Боярский род строго следил за поведением каждого своего члена, потому что каждая местническая «находка» повышала весь род в целом, тогда как всякая служебная «потерька» понижала его. Личные отношения приносили в жертву интересам рода. В 1598 году князь Репнин-Оболенский занял место по росписи ниже князя Ивана Сицкого, хотя имел местническое право этого не делать; при этом он и не подумал ударить челом государю об обиде на Сицкого, потому что они с Сицким были «свояки и великие други». Тогда обиделись все родичи Репнина-Оболенского и ударили челом царю, что их родич, сдружась с князем Иваном, воровским нечелобитием поруху и укор учинил всему роду Оболенских от всех чужих родов. Царь вынес соломоново решение: своим поступком князь Репнин только себя одного понизил перед Сицким и его родичами, а роду его – всем князьям Оболенским – в том порухи в отечестве нет никому.
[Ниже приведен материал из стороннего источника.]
(** X9. A released resource that has gone stale is closed and replaced.  On an
    open pool with an empty buffer, a closer, a factory and a positive idle
    timeout, [Put(r)] buffers [r]; a [Get] more than the timeout later calls
    the closer on [r], then the factory (in the world the closer left), and
    returns what the factory returned: its resource with a nil error and
    [Misses] one higher, or a nil resource with its error.  [Hits] is
    unchanged and the buffer is empty. *)
Theorem Put_then_late_Get_replaces (s : State) (ch : chan) (r : handle) (w' : World)
    (f : closer_fn) (fct : factory_fn) :
  conns (pool s) = Some ch ->
  chan_buf ch = [] ->
  0 < chan_cap ch ->
  close (pool s) = Some f ->
  factory (pool s) = Some fct ->
  0 < idleTimeout (pool s) ->
  idleTimeout (pool s) < clock w' - clock (world s) ->
  let made := fct (snd (f (Some r) w')) in
  exists s1 s2,
    Put (Some r) s = Returns None s1 /\
    Get (set_world w' s1) =
      Returns (match snd (fst made) with
               | Some e => (None, Some e)
               | None => (fst (fst made), None)
               end) s2 /\
    trace s2 = trace s ++ [EvClose (Some r); EvFactory] /\
    world s2 = snd made /\
    buffer s2 = [] /\
    Hits (stats (pool s2)) = Hits (stats (pool s)) /\
    (snd (fst made) = None ->
     Misses (stats (pool s2)) = AddUint32 (Misses (stats (pool s))) 1).
Proof.
  intros Hc Hb Hpos Hcl Hfa Hto Hlate made.
  assert (Hroom : len_chan ch < chan_cap ch)
    by (unfold len_chan; rewrite Hb; cbn; lia).
  rewrite (Put_room s ch r Hc Hroom), Hb. cbn [app]. unfold idle_entry.
  set (wc := {| conn := Some r; t := clock (world s) |}).
  set (s1 := set_buf [Some wc] s).
  destruct (set_buf_frame [Some wc] s) as (_ & Ht1 & Hst1 & Hto1 & Hfa1 & Hcl1).
  fold s1 in Ht1, Hst1, Hto1, Hfa1, Hcl1.
  assert (Hc1 : conns (pool (set_world w' s1)) =
                Some {| chan_cap := chan_cap ch; chan_buf := [Some wc] |})
    by (cbn [set_world pool]; apply set_buf_conns, Hc).
  assert (Hstale : is_stale (idleTimeout (pool (set_world w' s1)))
                     (clock (world (set_world w' s1))) wc).
  { cbn [set_world pool world]. rewrite Hto1. unfold is_stale, age.
    change (t wc) with (clock (world s)). lia. }
  set (s1' := set_buf [] (set_world w' s1)).
  destruct (set_buf_frame [] (set_world w' s1)) as (Hw2 & Ht2 & Hst2 & _ & Hfa2 & Hcl2).
  fold s1' in Hw2, Ht2, Hst2, Hfa2, Hcl2.
  cbn [set_world pool world trace] in Hw2, Ht2, Hst2, Hfa2, Hcl2.
  assert (HCl : Close (Some r) s1' =
                Returns (fst (f (Some r) w'))
                  (set_world (snd (f (Some r) w')) (log (EvClose (Some r)) s1'))).
  { rewrite (Close_closer r s1' f) by (rewrite Hcl2, Hcl1; exact Hcl).
    now rewrite Hw2. }
  assert (Hbuf : buffer s1' = []) by (unfold s1'; apply (buffer_set_buf _ _ [] Hc1)).
  set (sX := set_world (snd made)
               (log EvFactory
                  (set_world (snd (f (Some r) w')) (log (EvClose (Some r)) s1')))).
  assert (HGet : Get (set_world w' s1) =
            match snd (fst made) with
            | Some e => Returns (None, Some e) sX
            | None => Returns (fst (fst made), None) (add_Misses sX)
            end).
  { rewrite (Get_open _ _ Hc1). cbn [chan_buf].
    rewrite (Get_loop_stale wc [] _ Hstale). fold s1'.
    change (conn wc) with (Some r).
    rewrite (bind_Returns _ _ _ _ _ HCl), Get_loop_default.
    cbn [set_world log pool world]. rewrite Hfa2, Hfa1, Hfa. reflexivity. }
  assert (HtX : trace sX = trace s ++ [EvClose (Some r); EvFactory]).
  { unfold sX. cbn [set_world log trace]. now rewrite Ht2, Ht1, <- app_assoc. }
  assert (HsX : stats (pool sX) = stats (pool s)).
  { unfold sX. cbn [set_world log pool]. now rewrite Hst2, Hst1. }
  destruct (snd (fst made)) as [e|].
  - exists s1, sX. split; [reflexivity|]. split; [exact HGet|].
    rewrite HsX. repeat split; [exact HtX | exact Hbuf | discriminate].
  - exists s1, (add_Misses sX). split; [reflexivity|]. split; [exact HGet|].
    cbn [add_Misses set_pool with_stats trace world pool stats Hits Misses].
    rewrite HsX. repeat split; [exact HtX | exact Hbuf].
Qed.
Рост московского самодержавия изменил отношения между князем и боярством. В прежние времена между ними существовало известное равенство интересов: выгоды служилого человека росли вместе с успехами князя.
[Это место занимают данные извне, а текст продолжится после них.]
(** ** Store *)

(** C4, amended.  [load_results] returns the stored JSON value when the
    results file is readable and holds JSON text, and the empty list when the
    file holds text that is not JSON, or is absent while the name [data] is
    free or a directory.  The other failures reach the caller: an unreadable
    file raises [PermissionError], bytes that are not UTF-8 raise
    [UnicodeDecodeError], a directory in the place of the file raises
    [IsADirectoryError], a file in the place of the directory [data] raises
    [FileExistsError]. *)
Theorem load_results_outcomes (w : world) :
  (forall (wr : bool) (doc : document),
     holds w true wr (Json doc) -> load_results w = (w, Ok doc))
  /\ (forall wr : bool,
        holds w true wr Not_json -> load_results w = (w, Ok (Records [])))
  /\ (resolve (files w) (path_components RESULTS_FILE) = None ->
      (forall r wr c, files w !! "data" <> Some (File r wr c)) ->
      snd (load_results w) = Ok (Records []))
  /\ (forall (wr : bool) (c : content),
        holds w false wr c -> load_results w = (w, Raise PermissionError))
  /\ (forall wr : bool,
        holds w true wr Not_utf8 -> load_results w = (w, Raise UnicodeDecodeError))
  /\ (forall inside : gmap string node,
        resolve (files w) (path_components RESULTS_FILE) = Some (Dir inside) ->
        load_results w = (w, Raise IsADirectoryError))
  /\ (forall r wr c,
        files w !! "data" = Some (File r wr c) ->
        load_results w = (w, Raise FileExistsError)).
Proof.
  rewrite load_results_run. repeat split.
  - intros wr doc (inside & -> & ->)%holds_inv. reflexivity.
  - intros wr (inside & -> & ->)%holds_inv. reflexivity.
  - rewrite components_RESULTS_FILE; simpl. intros Hno Hfree.
    destruct (files w !! "data") as [[r wr c | inside]|] eqn:Hd.
    + now destruct (Hfree r wr c).
    + now rewrite Hno.
    + reflexivity.
  - intros wr c (inside & -> & ->)%holds_inv. reflexivity.
  - intros wr (inside & -> & ->)%holds_inv. reflexivity.
  - rewrite components_RESULTS_FILE; simpl. intros inside.
    destruct (files w !! "data") as [[r wr c | inside']|]; try discriminate.
    now intros ->.
  - now intros r wr c ->.
Qed.

(** C4 as stated fails: an unreadable results file makes [load_results]
    raise [PermissionError]; it does not return the empty list. *)
Lemma load_results_unreadable :
  holds unreadable_world false true (Json (Records sample_results))
  /\ load_results unreadable_world = (unreadable_world, Raise PermissionError)
  /\ snd (load_results unreadable_world) <> Ok (Records []).
Proof. split; [reflexivity|]. split; [reflexivity | discriminate]. Qed.

(** C10, amended.  When the results file does not exist and the name [data]
    is not taken by a file, [load_results] returns the empty list with the
    directory [data] in place: created empty when it was missing, which is the
    only change to the tree, and left as it was when there, the world being
    then unchanged.  No other name of the working directory, nor the clock,
    nor the device is touched, and a second call changes nothing. *)
Theorem load_results_creates_directory (w : world) :
  resolve (files w) (path_components RESULTS_FILE) = None ->
  (forall r wr c, files w !! "data" <> Some (File r wr c)) ->
  exists w' : world,
    load_results w = (w', Ok (Records []))
    /\ (exists inside, files w' !! "data" = Some (Dir inside))
    /\ (files w !! "data" = None -> files w' = <["data" := Dir ∅]> (files w))
    /\ ((exists inside, files w !! "data" = Some (Dir inside)) -> w' = w)
    /\ (forall name : string, name <> "data" -> files w' !! name = files w !! name)
    /\ clock w' = clock w /\ io_fault w' = io_fault w
    /\ load_results w' = (w', Ok (Records [])).
Proof.
  rewrite components_RESULTS_FILE; simpl. intros Hno Hfree.
  rewrite load_results_run.
  destruct (files w !! "data") as [[r wr c | inside]|] eqn:Hd.
  - now destruct (Hfree r wr c).
  - rewrite Hno. exists w. rewrite load_results_run, Hd, Hno.
    repeat split; eauto. intros [=].
  - eexists. split; [reflexivity|]. rewrite load_results_run. simpl.
    rewrite lookup_insert_eq, lookup_empty.
    repeat split; eauto.
    + intros [inside [=]].
    + intros name Hn. now rewrite lookup_insert_ne.
Qed.

(** In a working directory with nothing in it. *)
Lemma load_results_creates_directory_witness :
  exists w' : world,
    load_results empty_world = (w', Ok (Records []))
    /\ (exists inside, files w' !! "data" = Some (Dir inside))
    /\ (files empty_world !! "data" = None -> files w' = <["data" := Dir ∅]> (files empty_world))
    /\ ((exists inside, files empty_world !! "data" = Some (Dir inside)) -> w' = empty_world)
    /\ (forall name : string, name <> "data" -> files w' !! name = files empty_world !! name)
    /\ clock w' = clock empty_world /\ io_fault w' = io_fault empty_world
    /\ load_results w' = (w', Ok (Records [])).
Proof.
  apply (load_results_creates_directory empty_world); [reflexivity|].
  intros r wr c. discriminate.
Defined.

(** C10 as stated fails: with the name [data] taken by a file, the results
    file does not exist, and [load_results] raises [FileExistsError] without
    creating anything. *)
Lemma load_results_directory_name_taken :
  resolve (files occupied_world) (path_components RESULTS_FILE) = None
  /\ load_results occupied_world = (occupied_world, Raise FileExistsError).
Proof. split; reflexivity. Qed.

Lemma total_seconds_normal (n : Z) :
  n <> 0 -> (2 ^ (-1022) <= Qabs (inject_Z n / inject_Z 1000000))%Q.
Proof.
  intros Hn. apply Qle_trans with (2 ^ (-20))%Q; [apply pow2_le; lia|].
  apply Qle_trans with (1 / inject_Z 1000000)%Q; [discriminate|].
  unfold Qdiv. rewrite Qabs_Qmult. apply Qmult_le_compat_r; [|discriminate].
  change (Qabs (inject_Z n)) with (inject_Z (Z.abs n)).
  change 1%Q with (inject_Z 1). rewrite <- Zle_Qle. lia.
Qed.

Lemma total_seconds_zero (n : Z) : (inject_Z n / inject_Z 1000000 == 0)%Q <-> n = 0.
Proof.
  unfold Qeq, Qdiv, Qmult, Qinv, inject_Z; simpl. lia.
Qed.

(** The stored duration is the exact one rounded: off by at most half a unit
    in the last of 53 bits. *)
Lemma total_seconds_near (end_us start_us : Z) :
  (Qabs (num_val (total_seconds end_us start_us)
         - inject_Z (end_us - start_us) / inject_Z 1000000)
   <= Qabs (inject_Z (end_us - start_us) / inject_Z 1000000) * 2 ^ (-53))%Q.
Proof.
  unfold total_seconds, num_val.
  destruct (Z.eq_dec (end_us - start_us) 0) as [E | E].
  - rewrite E. discriminate.
  - apply round_double_near, total_seconds_normal, E.
Qed.

(** It is a double, and no double is nearer to the exact duration. *)
Lemma total_seconds_nearest (end_us start_us : Z) :
  double (num_val (total_seconds end_us start_us))
  /\ forall d : Q,
       double d ->
       (Qabs (num_val (total_seconds end_us start_us)
              - inject_Z (end_us - start_us) / inject_Z 1000000)
        <= Qabs (d - inject_Z (end_us - start_us) / inject_Z 1000000))%Q.
Proof.
  unfold total_seconds, num_val. split; [apply round_double_double|].
  intros d. apply round_double_nearest.
Qed.

Lemma total_seconds_sign (end_us start_us : Z) :
  (0 <= num_val (total_seconds end_us start_us))%Q <-> start_us <= end_us.
Proof.
  assert (Hx : (0 <= inject_Z (end_us - start_us) / inject_Z 1000000)%Q <-> start_us <= end_us).
  { unfold Qle, Qdiv, Qmult, Qinv, inject_Z; simpl. lia. }
  rewrite <- Hx. unfold total_seconds, num_val.
  destruct (Z.eq_dec (end_us - start_us) 0) as [E | E].
  - rewrite E. split; discriminate.
  - apply round_double_sign, total_seconds_normal, E.
Qed.

(** A whole number of seconds is stored as it is. *)
Lemma total_seconds_whole (end_us start_us s : Z) :
  end_us - start_us = 1000000 * s -> Z.abs s < 2 ^ 53 ->
  (num_val (total_seconds end_us start_us) == inject_Z s)%Q.
Proof.
  intros E Hs. unfold total_seconds, num_val. apply round_double_integer; [|exact Hs].
  rewrite E, inject_Z_mult. field.
Qed.

Section Submission.
Variables (quiz_id user_id : pyid) (user_name : string) (score : num).
Variables (correct_answers total_questions : Z) (start_time end_time : pytime).

Local Abbreviation submit :=
  (record_quiz_result quiz_id user_id user_name score correct_answers total_questions
     start_time end_time).

(** [record_quiz_result] after the load: the new entry goes to the end and
    everything is written back. *)
Lemma record_quiz_result_run (w : world) :
  submit w =
  match load_results w with
  | (w1, Ok (Records old)) =>
      save_results
        (old ++ [{| Entry.quiz_id := Some (py_str quiz_id);
                    Entry.user_id := Some (py_str user_id);
                    Entry.user_name := Some user_name;
                    Entry.score := Some score;
                    Entry.correct_answers := Some correct_answers;
                    Entry.total_questions := Some total_questions;
                    Entry.completion_time :=
                      Some match start_time, end_time with
                           | Datetime start_us, Datetime end_us => total_seconds end_us start_us
                           | _, _ => Int 0
                           end;
                    Entry.timestamp := Some (clock w1) |}])%list w1
  | (w1, Ok _) => (w1, Raise AttributeError)
  | (w1, Raise e) => (w1, Raise e)
  end.
Proof.
  unfold record_quiz_result, bind, datetime_now_isoformat.
  destruct (load_results w) as [w1 [[old | | |] | e]]; reflexivity.
Qed.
Это обеспечивало тесную связь и даже некоторую задушевность отношений между обеими сторонами – бояре усердно радели своему князю в делах воинской службы и внутреннего управления. Великий князь Семен Гордый в своей духовной грамоте наставлял младших братьев: «Слушали бы вы во всем отца нашего владыки Алексея да старых бояр, кто хотел отцу нашему добра и нам». Еще более определенно выразился князь Дмитрий Донской, обращаясь к своим детям: «Бояр своих любите, честь им достойную воздавайте по их службе, без воли их ничего не делайте». Для самих же своих сподвижников он нашел следующие проникновенные слова: «Я всех вас любил и в чести держал, веселился с вами, с вами и скорбел, и вы назывались у меня не боярами, а князьями земли моей».
Теперь же бывших удельных властителей привязывала к Москве лишь нужда и неволя. Сожалея об утраченной удельной самостоятельности, они в то же время, как уже было сказано, смотрели на себя так, как не смели смотреть московские бояре прежнего удельного времени. В свою очередь и московские государи в своем новом значении с трудом переносили эти притязания своих титулованных холопов. Со времени Ивана III самодержавие начало применять против боярской оппозиции правительственный террор. Опалы и казни загнали недовольство вглубь, не истребив его корней. Во время правления Василия III бывшие отважные мятежники превратились в озлобленно-тоскующих разочарованных пессимистов. Продолжительные неудачи отбили у них охоту к действию. Собираясь тайком в тесные кружки, они в интимных беседах изливали друг другу свои горести и печали. Эти беседы, во всяком случае, имели то значение, что позволили боярству кое-как сформулировать свои политические настроения и стремления.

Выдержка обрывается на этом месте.